Sudden Oak Death affects western coastal forests in the U.S. It’s an emerging pathogen caused by a fungus-like brown-algae organism that kills oak trees. Before 2001, this pathogen was not known to science. It was named Phytophthora ramorum.

I recently wrote a story that ran in the Charlotte Observer (also ran in the Raleigh News & Observer) about a researcher studying this disease using a combination of landscape epidemiology, high-tech mapping and GIS. But because of space constraints, a lot of the cool ecology and modeling aspects had to get cut or just weren’t included in the print/online story.

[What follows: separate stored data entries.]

(** * eos/morphablemodel/PcaModel.hpp: a shallow embedding

    The header defines the class [PcaModel] (mean, normalised and
    unnormalised PCA basis, eigenvalues, triangle list, random engine) and
    the two free functions [normalisePcaBasis] and [unnormalisePcaBasis].

    Layout of this development:
    - 32-bit [int] arithmetic, the scalar interface standing for [float]
      (with an exact instance over the reals and an executable IEEE
      binary32 instance), and the outcome of a call (value, C++ exception,
      or out-of-bounds access);
    - the part of [cv::Mat] the header uses, as a dense row-major matrix;
    - the two free functions and the members of [PcaModel], written after
      the source;
    - the properties. *)

From Stdlib Require Import ZArith Lia Reals Lra.
From Stdlib Require Import Floats.SpecFloat.
From stdpp Require Import base list.
(** * Hierarchical subsampling of GTDB metadata

    A shallow embedding of [workflow/scripts/subsample_gtdb.py] and the
    properties of its rule validation, rule ordering, weight assignment,
    stratified sampling and exclusion bookkeeping.

    The embedding starts from the metadata table as it stands after line 73
    of the script: the taxonomy string has been split into the seven rank
    columns, the quality filter has been applied and the accession prefixes
    are stripped.  Every row has a string in each of the seven rank columns.
    Floating point probabilities are modelled by canonical rationals. *)

From Stdlib Require Import Ascii QArith Qcanon.
From stdpp Require Import base numbers list strings sorting gmap.

(** ** Errors

    [sys.exit] carries its message; the other constructors are the Python
    exceptions that the script does not catch. *)

Inductive error : Type :=
  | SysExit (msg : string)
  | ValueError
  | KeyError
  | IndexError
  | TypeError
  | ZeroDivisionError.

Inductive result (A : Type) : Type :=
  | Ok (a : A)
  | Err (e : error).
Arguments Ok {A} a.
Arguments Err {A} e.

Global Instance result_ret : MRet result := λ A a, Ok a.
Global Instance result_bind : MBind result := λ A B f m,
  match m with
  | Ok a => f a
  | Err e => Err e
  end.

(** A [for] loop whose body may raise: the first error ends the loop. *)
Fixpoint foldM {A B : Type} (f : A → B → result A) (a : A) (l : list B)
  : result A :=
  match l with
  | [] => Ok a
  | x :: l' => a' ← f a x; foldM f a' l'
  end.

Definition is_ok {A : Type} (r : result A) : Prop :=
  match r with Ok _ => True | Err _ => False end.

(** ** Python dictionaries

    A [dict] keeps its keys in insertion order; assigning to a key that is
    present replaces the value in place, assigning to a new key appends. *)

Section dict.
Context {K V : Type} `{EqDecision K}.

Definition dict_keys (d : list (K * V)) : list K := d.*1.

Fixpoint dict_get (k : K) (d : list (K * V)) : option V :=
  match d with
  | [] => None
  | (k', v) :: d' => if decide (k' = k) then Some v else dict_get k d'
  end.

Definition dict_del (k : K) (d : list (K * V)) : list (K * V) :=
  filter (λ kv, kv.1 ≠ k) d.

So this post is about the stuff that did not make it in.

The main source for the story was the director of the Center for Applied Geographic Information Systems at UNC-Charlotte, Ross Meentemeyer. His background is in landscape ecology and GIS. You could say his center makes detailed maps by melding high-powered computational technologies and remote sensing tools like aerial imagery with good old-fashioned muddy-boots-ecology field work.

Meentemeyer is a self-described family man and outdoors man, and he spends several weeks each year out West doing field work and studying Sudden Oak Death and it’s causative agent, P. ramorum.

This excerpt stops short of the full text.